Discouraged, frustrated, fatigued, I set out to do the errands I’d put off for endless days. I stroll sad into Safeway and load bread and milk into my limp arms. I turn to head for the register and come across my florist friend on the way. Nothing in me feels like stopping to talk with her, but I force my feet to still long enough to pass a few sentences between us.

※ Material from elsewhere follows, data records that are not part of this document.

Lemma clone_spec_witness :
  64 + 3 * 1 <= next_addr (mkHeap 1 4096)
  /\ (let '(o', m', h', dst) := clone 1 (new_observer true) abc_mem (mkHeap 1 4096)
                                      (mkSlice 64 3 None) in
      mPendingObservations o'
      = (if shouldObserve (new_observer true) (mkSlice 64 3 None)
         then tracker_insert [] 64 (slice_bytes 1 (mkSlice 64 3 None))
         else [])
      /\ s_count dst = 3
      /\ isApplicationPool dst = false
      /\ s_pool dst <> None
      /\ (forall k, k < s_count dst * 1 -> ~ (64 <= s_base dst + k < 64 + 3 * 1))
      /\ load m' (s_base dst) (s_count dst * 1) = load m' 64 (3 * 1)
      /\ load m' 64 (3 * 1) = load abc_mem 64 (3 * 1)
      /\ (forall (T : Type) (enc : T -> list byte) (i : N) (v : T),
            load (snd (write_elem T 1 enc o' m' dst i v)) 64 (3 * 1)
            = load m' 64 (3 * 1))).
Proof.
  split; [simpl; lia|].
  apply (clone_spec 1 (new_observer true) abc_mem (mkHeap 1 4096) (mkSlice 64 3 None)).
  - intros p Hp; discriminate.
  - simpl; lia.
Defined.

Lemma single_observations_record_witness :
  mObservations (read_raw (new_observer true) 64 2) = None
  /\ mPendingObservations (read_raw (new_observer true) 64 2) <> []
  /\ mObservations (observeReads (read_raw (new_observer true) 64 2) abc_mem) = Some 0%nat
  /\ mExtras (observeReads (read_raw (new_observer true) 64 2) abc_mem)
     = [] ++ [ExObservations 0]
  /\ mObservations (observeWrites (read_raw (new_observer true) 64 2) abc_mem) = Some 0%nat
  /\ mExtras (observeWrites (read_raw (new_observer true) 64 2) abc_mem)
     = [] ++ [ExObservations 0].
Proof.
  split; [reflexivity|]. split; [simpl; discriminate|].
  destruct single_observations_record as (_ & _ & H3 & _).
  apply (H3 (read_raw (new_observer true) 64 2) abc_mem); [reflexivity|simpl; discriminate].
Defined.

Lemma string_c_spec_witness :
  64 <> 0 /\ abc_mem (64 + 3) = x00 /\ (N.to_nat 3 < 10)%nat
  /\ string_c (new_observer true) abc_mem 64 10
     = Returned (read_raw (new_observer true) 64 (3 + 1))
                (String.string_of_list_byte (load abc_mem 64 3))
  /\ mPendingObservations (read_raw (new_observer true) 64 (3 + 1))
     = tracker_insert [] 64 (3 + 1)
  /\ String.list_byte_of_string (String.string_of_list_byte (load abc_mem 64 3))
     = map (fun k => abc_mem (64 + N.of_nat k)) (seq 0 (N.to_nat 3))
  /\ length (load abc_mem 64 3) = N.to_nat 3.
Proof.
  split; [lia|]. split; [reflexivity|]. split; [simpl; lia|].
  destruct string_c_spec as [_ H].
  apply (H (new_observer true) abc_mem 64 3 10%nat).
  - lia.
  - reflexivity.
  - intros k Hk.
    assert (k = 0 \/ k = 1 \/ k = 2) as [-> | [-> | ->]] by lia; discriminate.
  - simpl; lia.
Defined.

Lemma shared_pending_collection_witness :
  observations_valid (write_raw (new_observer true) 64 3)
  /\ current_record (observeReads (write_raw (new_observer true) 64 3) abc_mem)
     = mkObservations ([] ++ drain abc_mem [(64, 67)]) []
  /\ current_record (observeWrites (write_raw (new_observer true) 64 3) abc_mem)
     = mkObservations [] ([] ++ drain abc_mem [(64, 67)]).
Proof.
  split; [exact I|].
  destruct shared_pending_collection as (_ & H2 & H3). split.
  - apply (H2 (write_raw (new_observer true) 64 3) abc_mem); [exact I|simpl; discriminate].
  - apply (H3 (write_raw (new_observer true) 64 3) abc_mem); [exact I|simpl; discriminate].
Defined.

(* ------------------------------------------------------------------ *)
(** ** Further properties of the element and slice operations *)


Section ElementRoundTrip.

Variable T : Type.
Variable sz : N.
Variable enc : T -> list byte.
Variable dec : list byte -> T.

(** [write(dst, i, v)] followed by [read(dst, i)] on a slice that is not
    observed returns [v] and records nothing, when [T]'s representation
    has [sizeof(T)] bytes and reads back as the value it represents. *)
Theorem write_then_read_elem (o : CallObserver) (m : Mem) (dst : Slice) (i : N)
  (v : T)
  (Hdec : dec (enc v) = v) (Hlen : N.of_nat (length (enc v)) = sz)
  (Hobs : shouldObserve o dst = false) :
  let '(o1, m1) := write_elem T sz enc o m dst i v in
  read_elem T sz dec o1 m1 dst i = (o, v).
Proof.
  unfold write_elem. rewrite Hobs. simpl.
  unfold read_elem. rewrite Hobs. f_equal.
  rewrite <- Hlen, store_load. exact Hdec.
Qed.

(** [write(dst, i, v)] touches no byte outside element [i]: when [dst] is
    observed it changes no memory at all and records exactly the element's
    [sizeof(T)] bytes; otherwise every byte outside the element's
    representation keeps its value and nothing is recorded. *)
Theorem write_elem_frame (o : CallObserver) (m : Mem) (dst : Slice) (i : N) (v : T) :
  let '(o', m') := write_elem T sz enc o m dst i v in
  let a := elem_addr sz dst i in
  (shouldObserve o dst = true ->
     m' = m /\ mPendingObservations o' = tracker_insert (mPendingObservations o) a sz)
  /\ (shouldObserve o dst = false ->
     o' = o /\ forall x, x < a \/ a + N.of_nat (length (enc v)) <= x -> m' x = m x).
Proof.
  unfold write_elem. destruct (shouldObserve o dst) eqn:E; simpl.
  - split; [intros _; split; reflexivity | discriminate].
  - split; [discriminate|]. intros _. split; [reflexivity|].
    intros x Hx. apply store_outside; exact Hx.
Qed.

(** [read(src, i)] returns the element's value whatever the policy flag,
    and when [src] is observed every byte of the element is covered by the
    tracker afterwards; it never records anything otherwise. *)
Theorem read_elem_observation (o : CallObserver) (m : Mem) (src : Slice) (i : N) :
  let '(o', v) := read_elem T sz dec o m src i in
  v = snd (read_elem T sz dec (new_observer false) m src i)
  /\ (shouldObserve o src = false -> o' = o)
  /\ (shouldObserve o src = true -> forall x,
        elem_addr sz src i <= x < elem_addr sz src i + sz ->
        covered (mPendingObservations o') x = true).
Proof.
  unfold read_elem. destruct (shouldObserve o src) eqn:E; simpl;
    (split; [reflexivity|split]).
  - discriminate.
  - intros _ x Hx. apply tracker_insert_covers; exact Hx.
  - intros _; reflexivity.
  - discriminate.
Qed.

End ElementRoundTrip.

(** [copy(dst, src)] writes no byte outside the first
    [min(src.count(), dst.count())] elements of [dst]. *)
Theorem copy_frame (sz : N) (o : CallObserver) (m : Mem) (dst src : Slice) :
  let c := N.min (s_count src) (s_count dst) in
  forall x, x < s_base dst \/ s_base dst + c * sz <= x ->
  snd (fst (copy sz o m dst src)) x = m x.
Proof.
  intros c x Hx. unfold copy.
  destruct (negb (shouldObserve (read_slice sz o src) dst)); simpl; [|reflexivity].
  assert (Hc : (if s_count src <? s_count dst then s_count src else s_count dst) = c).
  { unfold c. destruct (s_count src <? s_count dst) eqn:E;
      [apply N.ltb_lt in E | apply N.ltb_ge in E]; lia. }
  rewrite Hc. unfold slice_copy, elem_addr. rewrite !N.mul_0_l, !N.add_0_r.
  apply move_outside; exact Hx.
Qed.

(** Memory in an interceptor-owned pool is never observed: [read(slice)],
    [write(slice)], [read(slice, i)], [write(slice, i, v)], [copy(dst, slice)]
    and [string(slice)] on such a slice leave the observer unchanged,
    whatever the policy flag. *)
Theorem interceptor_slices_unobserved (T : Type) (sz : N) (enc : T -> list byte)
  (dec : list byte -> T) (o : CallObserver) (m : Mem) (s dst : Slice) (i : N) (v : T) :
  isApplicationPool s = false ->
  read_slice sz o s = o /\ write_slice sz o s = o
  /\ fst (read_elem T sz dec o m s i) = o
  /\ fst (write_elem T sz enc o m s i v) = o
  /\ fst (fst (copy sz o m dst s)) = o
  /\ fst (string_slice o m s) = o.
Proof.
  intros H.
  assert (Hs : forall o', shouldObserve o' s = false)
    by (intros; unfold shouldObserve; rewrite H; apply andb_false_r).
  unfold read_slice, write_slice, read_elem, write_elem, copy, string_slice, read_slice.
  rewrite !Hs. simpl.
  repeat split; try reflexivity.
  destruct (negb (shouldObserve o dst)); reflexivity.
Qed.

(* ------------------------------------------------------------------ *)
(** ** Further properties of strings, extras and materialization *)

Lemma scan_some (m : Mem) (str : N) (fuel : nat) (i n : N) :
  scan m str i fuel = Some n ->
  i <= n /\ m (str + n) = x00 /\ (forall k, i <= k < n -> m (str + k) <> x00).
Proof.
  revert i; induction fuel as [|f IH]; intros i H; simpl in H; [discriminate|].
  destruct (Byte.eqb (m (str + i)) x00) eqn:E.
  - inversion H; subst. apply Byte.byte_dec_bl in E.
    split; [lia | split; [exact E | intros k Hk; lia]].
  - apply Byte.eqb_false in E. destruct (IH (i + 1) H) as (H1 & H2 & H3).
    split; [lia | split; [exact H2 | intros k Hk]].
    destruct (N.eq_dec k i) as [->|Hne]; auto. apply H3; lia.
Qed.

(** Whenever [string(str)] returns, [str] is not null, the text is the
    bytes before the first zero byte at or after [str] (so it holds no zero
    byte), and every byte of the text and of its terminator is covered by
    the tracker. *)
Theorem string_c_returned (o o' : CallObserver) (m : Mem) (str : N) (fuel : nat)
  (t : String.string) :
  string_c o m str fuel = Returned o' t ->
  str <> 0 /\
  exists n, m (str + n) = x00
    /\ String.list_byte_of_string t = load m str n
    /\ ~ In x00 (String.list_byte_of_string t)
    /\ (forall x, str <= x <= str + n -> covered (mPendingObservations o') x = true).
Proof.
  unfold string_c, checkNotNull. destruct (str =? 0) eqn:Ez; simpl; [discriminate|].
  destruct (scan m str 0 fuel) as [n|] eqn:Es; [|discriminate].
  intros H; inversion H; subst; clear H.
  apply N.eqb_neq in Ez. split; [exact Ez|].
  destruct (scan_some m str fuel 0 n Es) as (_ & Hz & Hk).
  exists n. rewrite String.list_byte_of_string_of_list_byte.
  repeat split; auto.
  - unfold load. intros Hin. apply in_map_iff in Hin as (k & Hk0 & Hin).
    apply in_seq in Hin. apply (Hk (N.of_nat k)); [lia|exact Hk0].
  - intros x Hx. apply tracker_insert_covers. lia.
Qed.

Lemma run_op_extras (o : CallObserver) (op : Op) :
  exists l, mExtras (run_op o op) = mExtras o ++ l.
Proof.
  destruct op as [b n | b n | tag | m | m]; simpl.
  - exists []; rewrite app_nil_r; reflexivity.
  - exists []; rewrite app_nil_r; reflexivity.
  - exists [ExOther tag]; reflexivity.
  - destruct (mPendingObservations o) as [|p ps] eqn:Ep.
    + rewrite observeReads_empty by exact Ep. exists []; rewrite app_nil_r; reflexivity.
    + assert (Hne : mPendingObservations o <> []) by congruence.
      destruct (materialize_fields o m Hne) as (_ & H & _).
      rewrite H. unfold ensure_observations.
      destruct (mObservations o); simpl; [exists []; rewrite app_nil_r | eexists];
        reflexivity.
  - destruct (mPendingObservations o) as [|p ps] eqn:Ep.
    + rewrite observeWrites_empty by exact Ep. exists []; rewrite app_nil_r; reflexivity.
    + assert (Hne : mPendingObservations o <> []) by congruence.
      destruct (materialize_fields o m Hne) as (_ & _ & _ & _ & H & _).
      rewrite H. unfold ensure_observations.
      destruct (mObservations o); simpl; [exists []; rewrite app_nil_r | eexists];
        reflexivity.
Qed.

In the middle of my moody mindset, she asks how I am. Fine, I say. Aren’t we all (pretending)? She asks again, like she really cares to know. Something in her tone causes me to realize she really means it, that how are you? that is authentic, not just the how are you? that really just means hello. So I let her in a little on how I’m discouraged, frustrated, and feel as though I keep hitting brick walls of dead ends in my home search, my car search, and more. Closed doors are all I’ve found. How these big life things seem to be halted, stalled in a long term waiting.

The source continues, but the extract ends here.